Part 32

331 21 4
                                    

Pulang dari kantor, Mario berusaha bersikap seperti biasanya. Namun, semua yang mengenal dengan baik siapa itu Mario akan merasakan perbedaan dari perilaku Mario saat pulang dari kantor sore menjelang malam. Kejadian siang tadi memang menguras emosi dan perhatian dari Mario. Apalagi itu menyangkut Dea, seseorang yang sangat ingin dia jaga.

"Abang kenapa? Keliatan capek banget hari ini?" Sapa Dea ramah ketika dia masuk ke rumah. Hatinya langsung tenang. Hangat, itu yang dirasakan oleh Mario. Dea lalu menghampiri Mario, mengambil jas yang disampirkan di tangannya.

"Mandi dulu ya bang. Pasti capek kerja seharian. Harus gantiin daddy di kantor kan?." Mario tersenyum lalu mengangguk. Mario lalu beranjak naik ke kamarnya untuk membersihkan diri, sementara Dea lalu menaruh jas Mario di tempat cucian kotor.

"Dea, apa Iyok sudah pulang?" Tanya Bara saat dia keluar dari kamarnya. Saat berada di kamar, Bara mendengar tentang kedatangan dari Mario.

"Sudah dad. Ini tadi abang langsung naik. Mau mandi katanya. Capek banget kelihatannya" Jelas Dea

"Oke, daddy naik dulu. Ada hal yang harus daddy obrolin bentar sama Iyok. Kamu tolong siapin makan malam ya. Mommy lagi nyusuin Ronald" Seusai mengatakan itu, Bara lalu beranjak naik. Dia lalu menuju ke kamar Mario.

"Iyok!, Ini daddy.
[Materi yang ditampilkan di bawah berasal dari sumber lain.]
(* ===== verification/Reap.v ===== *)
(** * Reaping (process.c)

    What [wait_reap_child] gives back of a dead child: its place in the ring, its
    kernel stack, its descriptor, and its address space with the last thread in it. *)

From S2P Require Import Prelude Mem FrameAlloc Pmm Vmm PageTable AddressSpace CloneSpace DestroySpace.
From S2P Require Import Proc Queues Mlfq Wait Pipe Heap Vfs Keyboard Mouse ProcRing Kernel Process Schedule.

Section reap.
Context {S H : Type} `{FA : FrameAlloc S} `{HA : Heap H} (hh : Z) (Hhh : hhdm_ok hh).
Implicit Types (k : kernel S H).

Definition kernel_space k (r : process) : bool := p_cr3 r =? v2p hh (kernel_pml4 (k_vm k)).
Definition stack_page (r : process) : Z := v2p hh (kernel_stack r).
Definition space_root (r : process) : Z := p2v hh (p_cr3 r).
(** The threads that use the address space of [r], which is not the kernel's. *)
Definition sharers k (r : process) : option Z := if vm_refcount r =? 0 then Some 1 else k_cells k !! vm_refcount r.
Definition last_user k (r : process) : bool := negb (kernel_space k r) && bool_decide (sharers k r = Some 1).

(** A page of the address space, a table or a page that it counts. *)
Definition in_space k (r : process) (T : tables) (q : Z) : Prop :=
  (exists p, T !! p = Some q) \/
  exists va e, user_va va /\ mapping hh (k_vm k) (space_root r) va = Some e /\ has PTE_NOPMM e = false /\ pte_addr e = q.

(** What the dead process [r] at [c] holds. *)
Record holdings k (c : Z) (r : process) (T : tables) : Prop := {
  ho_heap : heap_wf (k_heap k);
  ho_frames : fa_wf (vm_pa (k_vm k));
  ho_live : c ∈ live (k_heap k);
  ho_stack : valid_frame (stack_page r) /\ exists n, frames (vm_pa (k_vm k)) (stack_page r) = Some n /\ 1 <= n;
  ho_cell : kernel_space k r = false -> exists n, sharers k r = Some n /\ 1 <= n < 18446744073709551616;
  ho_cell_live : kernel_space k r = false -> vm_refcount r <> 0 -> vm_refcount r ∈ live (k_heap k) /\ vm_refcount r <> c;
  ho_space : last_user k r = true -> space_ok hh (k_vm k) (space_root r) T /\ ~ in_space k r T (stack_page r);
}.

(** What is left of the holdings. *)
Record released k (c : Z) (r : process) (T : tables) k' : Prop := {
  re_heap : heap_wf (k_heap k');
  re_frames : fa_wf (vm_pa (k_vm k'));
  re_mem : vm_mem (k_vm k') = vm_mem (k_vm k) /\ kernel_pml4 (k_vm k') = kernel_pml4 (k_vm k);
  re_stack : forall n, frames (vm_pa (k_vm k)) (stack_page r) = Some n -> frames (vm_pa (k_vm k')) (stack_page r) = less n;
  re_tables : last_user k r = true -> forall p t, T !! p = Some t -> frames (vm_pa (k_vm k')) t = None;
  re_pages : last_user k r = true -> forall va e n, user_va va -> mapping hh (k_vm k) (space_root r) va = Some e -> has PTE_NOPMM e = false ->
    frames (vm_pa (k_vm k)) (pte_addr e) = Some n -> frames (vm_pa (k_vm k')) (pte_addr e) = less n;
  re_others : forall q, q <> stack_page r -> (last_user k r = true -> ~ in_space k r T q) -> frames (vm_pa (k_vm k')) q = frames (vm_pa (k_vm k)) q;
  re_cells : k_cells k' = if kernel_space k r || (vm_refcount r =? 0) then k_cells k
    else if last_user k r then delete (vm_refcount r) (k_cells k) else alter (fun n => n - 1) (vm_refcount r) (k_cells k);
  re_live : live (k_heap k') = live (k_heap k) ∖ (if last_user k r && negb (vm_refcount r =? 0) then {[vm_refcount r; c]} else {[c]});
}.

(** ** One resource after the other *)

Lemma wp_free_stack k c r T Q : holdings k c r T ->
  (forall x, fa_wf x -> (forall n, frames (vm_pa (k_vm k)) (stack_page r) = Some n -> frames x (stack_page r) = less n) ->
    (forall q, q <> stack_page r -> frames x q = frames (vm_pa (k_vm k)) q) ->
    Q tt (set_k_vm (mkVm (vm_mem (k_vm k)) x (kernel_pml4 (k_vm k))) k)) ->
  wp (on_vm (pa (fa_free (stack_page r)))) Q k.
Proof.
  intros Hh HQ. destruct (ho_stack _ _ _ _ Hh) as (Hv & n & Hn & Hn1). apply wp_on_vm, wp_pa.
  eapply wp_mono; [by eapply fa_free_spec; [apply Hh|..]|]. intros [] x (Hx & Hs & Ho). apply HQ; [done| |done].
  intros n' Hn'. assert (n' = n) as -> by congruence. exact Hs.
Qed.

(** Dropping the stack leaves the address space as it was. *)
Lemma space_ok_pa (v : vm S) x root T q : space_ok hh v root T -> fa_wf x -> (forall q', q' <> q -> frames x q' = frames (vm_pa v) q') ->
  (forall p, T !! p <> Some q) -> (forall va e, user_va va -> mapping hh v root va = Some e -> has PTE_NOPMM e = false -> pte_addr e <> q) ->
  space_ok hh (mkVm (vm_mem v) x (kernel_pml4 v)) root T.
Proof.
  intros [W A O N] Hx Hs Ht Hp. split; [|done| |done].
  - apply as_wf_pa_change; [done|done|]. intros p t Hpt. apply Hs. intros ->. by apply (Ht p).
  - intros va e Hva Hm Hnp. rewrite mapping_pa in Hm. destruct (O va e Hva Hm Hnp) as (n & Hv & Hnt & Hf & Hn1). exists n. split; [done|]. split; [done|]. cbn.
    rewrite Hs; [done|]. by eapply Hp.
Qed.


(** The count of threads: whether this was the last one. *)
Lemma wp_get_cell k p n (Q : Z -> kernel S H -> Prop) : k_cells k !! p = Some n -> Q n k -> wp (get_cell p) Q k.
Proof. intros E HQ. unfold wp, get_cell. by rewrite E. Qed.
Lemma wp_set_cell k p n v (Q : unit -> kernel S H -> Prop) : k_cells k !! p = Some n -> Q tt (set_k_cells (<[p := v]> (k_cells k)) k) -> wp (set_cell p v) Q k.
Proof. intros E HQ. unfold wp, set_cell. by rewrite E. Qed.
Lemma wp_drop_share k rc n Q : heap_wf (k_heap k) -> (if rc =? 0 then Some 1 else k_cells k !! rc) = Some n -> 1 <= n < 18446744073709551616 ->
  (rc <> 0 -> rc ∈ live (k_heap k)) ->
  (forall (h' : H) (cells' : gmap Z Z), heap_wf h' ->
    cells' = (if rc =? 0 then k_cells k else if bool_decide (n = 1) then delete rc (k_cells k) else alter (fun n => n - 1) rc (k_cells k)) ->
    live h' = (if bool_decide (n = 1) && negb (rc =? 0) then live (k_heap k) ∖ {[rc]} else live (k_heap k)) ->
    Q (bool_decide (n = 1)) (set_k_heap h' (set_k_cells cells' k))) ->
  wp (if rc =? 0 then ret true
      else m <- get_cell rc ;; set_cell rc (u64 (m - 1)) ;; if 0 <? u64 (m - 1) then ret false else free_cell rc ;; ret true) Q k.
Proof.
  intros Hh Hn Hr Hlv HQ. destruct (Z.eqb_spec rc 0) as [->|Hrc].
  { injection Hn as <-. wp_steps. specialize (HQ (k_heap k) (k_cells k) Hh eq_refl eq_refl). by destruct k. }
  wp_step. eapply wp_get_cell; [exact Hn|]. rewrite (u64_small (n - 1)) by lia. wp_step. eapply wp_set_cell; [exact Hn|].
  destruct (Z.ltb_spec 0 (n - 1)).
  - wp_steps. rewrite bool_decide_eq_false_2 in HQ by lia.
    assert (E : <[rc := n - 1]> (k_cells k) = alter (fun n => n - 1) rc (k_cells k)).
    { apply map_eq. intros a. destruct (decide (a = rc)) as [->|Hne]; [by rewrite lookup_alter_eq, Hn, lookup_insert_eq|by rewrite lookup_alter_ne, lookup_insert_ne]. }
    rewrite E. exact (HQ (k_heap k) _ Hh eq_refl eq_refl).
  - assert (n = 1) as -> by lia. rewrite bool_decide_eq_true_2 in HQ by done. unfold free_cell. wp_steps. apply wp_in_heap. cbn [k_heap set_k_cells].
    eapply wp_mono; [by apply kfree_spec; [|apply Hlv]|]. intros [] h' (Hh' & El). wp_steps.
    cbn [k_cells set_k_heap set_k_cells]. rewrite delete_insert_eq. exact (HQ h' _ Hh' eq_refl El).
Qed.

(** The address space: [v'], [h'] and [cells'] are what it leaves. *)
Record vm_left k (r : process) (T : tables) (v' : vm S) (h' : H) (cells' : gmap Z Z) : Prop := {
  vl_heap : heap_wf h';
  vl_frames : fa_wf (vm_pa v');
  vl_mem : vm_mem v' = vm_mem (k_vm k) /\ kernel_pml4 v' = kernel_pml4 (k_vm k);
  vl_gone : if last_user k r then gone hh (k_vm k) (space_root r) T proper 140737488355328 v' else v' = k_vm k;
  vl_cells : cells' = if kernel_space k r || (vm_refcount r =? 0) then k_cells k
    else if last_user k r then delete (vm_refcount r) (k_cells k) else alter (fun n => n - 1) (vm_refcount r) (k_cells k);
  vl_live : live h' = if last_user k r && negb (vm_refcount r =? 0) then live (k_heap k) ∖ {[vm_refcount r]} else live (k_heap k);
}.
Lemma wp_destroy_process_vm k c r T Q : procs (k_sched k) !! c = Some r -> heap_wf (k_heap k) -> fa_wf (vm_pa (k_vm k)) ->
  (kernel_space k r = false -> exists n, sharers k r = Some n /\ 1 <= n < 18446744073709551616) ->
  (kernel_space k r = false -> vm_refcount r <> 0 -> vm_refcount r ∈ live (k_heap k)) ->
  (last_user k r = true -> space_ok hh (k_vm k) (space_root r) T) ->
  (forall v' h' (cells' : gmap Z Z), vm_left k r T v' h' cells' -> Q tt (set_k_vm v' (set_k_heap h' (set_k_cells cells' k)))) ->
  wp (destroy_process_vm hh c (v2p hh (kernel_pml4 (k_vm k)))) Q k.
Proof.
  intros Hr Hhp Hfr Hcell Hlive Hsp HQ. unfold destroy_process_vm. wp_step. eapply wp_pread; [exact Hr|]. cbv beta. fold (kernel_space k r).
  destruct (kernel_space k r) eqn:Ek.
  { wp_steps. specialize (HQ (k_vm k) (k_heap k) (k_cells k)). destruct k. apply HQ. assert (Hl : last_user _ r = false) by (unfold last_user; by rewrite Ek).
    split; rewrite ?Ek, ?Hl; done. }
  destruct (Hcell eq_refl) as (n & Hn & Hn1). wp_step. eapply wp_pread; [exact Hr|]. cbv beta. wp_step.
  assert (Hlast : last_user k r = bool_decide (n = 1)) by (unfold last_user; rewrite Ek, Hn; cbn; apply bool_decide_ext; split; congruence).
  apply (wp_drop_share k _ n); [done|done|done|by apply Hlive|]. intros h' cells' Hh' Ec El. rewrite Hlast in Hsp. case_bool_decide as E1.
  - apply wp_on_vm. eapply wp_mono; [by apply (wp_vmm_destroy hh Hhh (k_vm k) (space_root r) T), Hsp|]. intros [] v' Hg.
    apply HQ. split; rewrite ?Hlast, ?Ek; cbn [orb]; [done|apply Hg|split; apply Hg|done|done|done].
  - wp_steps. specialize (HQ (k_vm k) h' cells'). apply HQ. split; rewrite ?Hlast, ?Ek; cbn [orb]; done.
Qed.

(** ** All of them *)

Definition after k (s' : sched) (v' : vm S) (h' : H) (cells' : gmap Z Z) : kernel S H := set_k_vm v' (set_k_heap h' (set_k_cells cells' (set_k_sched s' k))).

(** The stack and the space put together; [x] is the allocator between the two. *)
Lemma released_all k c r T x v' h' h2 cells' s' : holdings k c r T -> fa_wf x ->
  (forall n, frames (vm_pa (k_vm k)) (stack_page r) = Some n -> frames x (stack_page r) = less n) ->
  (forall q, q <> stack_page r -> frames x q = frames (vm_pa (k_vm k)) q) ->
  vm_left (set_k_vm (mkVm (vm_mem (k_vm k)) x (kernel_pml4 (k_vm k))) k) r T v' h' cells' ->
  heap_wf h2 -> live h2 = live h' ∖ {[c]} -> released k c r T (after k s' v' h2 cells').
Proof.
  intros Hh Hx Hst Hoth [V1 V2 V3 V4 V5 V6] Hh2 El.
  set (k1 := set_k_vm _ k) in *. assert (Elu : last_user k1 r = last_user k r) by done. assert (Eks : kernel_space k1 r = kernel_space k r) by done.
  assert (Hmap : forall va, mapping hh (k_vm k1) (space_root r) va = mapping hh (k_vm k) (space_root r) va) by done.
  rewrite Elu in *. rewrite Eks in *. split; [exact Hh2|exact V2|exact V3| | | | |exact V5|].
  - intros n Hn. cbn [after k_vm set_k_vm set_k_heap set_k_cells set_k_sched]. destruct (last_user k r) eqn:E; [|rewrite V4; by apply Hst].
    destruct (ho_space _ _ _ _ Hh E) as [_ Hno]. rewrite (go_other _ _ _ _ _ _ _ V4); [by apply Hst| |].
    + intros va e' Hva _ Hm Hnp Eq. apply Hno. right. by exists va, e'.
    + intros p _ Hp. apply Hno. left. by exists p.
  - intros E p t Hp. rewrite E in V4. apply (go_table _ _ _ _ _ _ _ V4 p); [|done]. destruct (ho_space _ _ _ _ Hh E) as [Hsp _]. by apply (as_proper _ _ _ _ (sp_wf _ _ _ _ Hsp) p t).
  - intros E va e' n Hva Hm Hnp Hn. rewrite E in V4. destruct (ho_space _ _ _ _ Hh E) as [_ Hno].
    apply (go_page _ _ _ _ _ _ _ V4 va e'); [done|by destruct Hva|done|done|]. cbn. rewrite Hoth; [done|]. intros Eq. apply Hno. right. by exists va, e'.
  - intros q Hq Hin. cbn [after k_vm set_k_vm set_k_heap set_k_cells set_k_sched]. destruct (last_user k r) eqn:E; [|rewrite V4; by apply Hoth].
    rewrite (go_other _ _ _ _ _ _ _ V4); [by apply Hoth| |].
    + intros va e' Hva _ Hm Hnp Eq. apply (Hin eq_refl). right. by exists va, e'.
    + intros p _ Hp. apply (Hin eq_refl). left. by exists p.
  - cbn [after k_heap set_k_vm set_k_heap]. rewrite El, V6. destruct (last_user k r && negb (vm_refcount r =? 0)); [|done].
    apply leibniz_equiv. intros a. cbn. rewrite !elem_of_difference, elem_of_union, !elem_of_singleton. tauto.
Qed.

Lemma wp_release_process k c r T Q : procs (k_sched k) !! c = Some r -> holdings k c r T ->
  (forall v' h' cells', let k' := after k (set_procs (delete c (procs (k_sched k))) (k_sched k)) v' h' cells' in released k c r T k' -> Q tt k') ->
  wp (release_process hh c (v2p hh (kernel_pml4 (k_vm k)))) Q k.
Proof.
  intros Hr Hh HQ. unfold release_process. wp_step. eapply wp_pread; [exact Hr|]. cbv beta. fold (stack_page r). wp_step.
  eapply wp_free_stack; [exact Hh|]. intros x Hx Hst Hoth. set (k1 := set_k_vm _ k). wp_step.
  change (v2p hh (kernel_pml4 (k_vm k))) with (v2p hh (kernel_pml4 (k_vm k1))).
  eapply (wp_destroy_process_vm k1 c r T); [exact Hr|apply Hh|exact Hx|apply Hh| | |].
  - intros Ek Hrc. by apply (ho_cell_live _ _ _ _ Hh Ek Hrc).
  - intros E. destruct (ho_space _ _ _ _ Hh E) as [Hsp Hno]. apply (space_ok_pa _ _ _ _ (stack_page r)); [done|done|done| |].
    + intros p Hp. apply Hno. left. by exists p.
    + intros va e' Hva Hm Hnp Eq. apply Hno. right. by exists va, e'.
  - intros v' h' cells' Hl. unfold free_process. wp_steps. apply wp_in_heap. cbn [k_heap set_k_vm set_k_heap].
    assert (Hc : c ∈ live h').
    { rewrite (vl_live _ _ _ _ _ _ Hl). pose proof (ho_live _ _ _ _ Hh) as Hcl. destruct (last_user k1 r && negb (vm_refcount r =? 0)) eqn:E; [|done].
      apply andb_true_iff in E as [E1 E2]. apply negb_true_iff, Z.eqb_neq in E2. apply elem_of_difference. split; [done|]. intros ->%elem_of_singleton.
      apply andb_true_iff in E1 as [E1 _]. apply negb_true_iff in E1. by apply (ho_cell_live _ _ _ _ Hh E1 E2). }
    eapply wp_mono; [apply kfree_spec; [apply Hl|exact Hc]|]. intros [] h2 (Hh2 & El). wp_steps. apply wp_in_sched. wp_steps.
    exact (HQ v' h2 cells' (released_all k c r T x v' h' h2 cells' _ Hh Hx Hst Hoth Hl Hh2 El)).
Qed.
Bisa daddy masuk?" Ujar Bara sambil mengetuk pintu kamar Mario. Setelah menunggu beberapa saat, akhirnya Mario membuka pintu. Tampilannya lebih segar. Rambutnya basah menandakan dia tidak mengeringkannya sesudah mandi.

"Ada apa dad?" Mario lalu mempersilakan Bara masuk. Setelah Bara masuk dan Mario menutup kembali pintunya, Bara lalu bertanya kepada Mario

"Gimana? Udah kamu bereskan?" Bara bertanya singkat.

"Udah. Iyok udah perintahkan Richard buat selesaikan semua. Iyok juga udah nyuruh anak IT buat tutup semuanya. Iyok berharapnya keluarga Dea di Bandung belum melihat barita sampah itu. kalaupun sempat baca berita itu, Iyok berharapnya mereka tidak akan percaya begitu saja." Mario menjelaskan kepada Bara.

"Ok, daddy harap kamu bisa lebih hati-hati lagi. Jadikan ini pelajaran. Jangan gegabah lagi di depan publik. Kasihan Dea yang gak tahu apa-apa tapi terseret gosip gak penting kayak gitu. Dia belum siap untuk kehidupan keras seperti kita"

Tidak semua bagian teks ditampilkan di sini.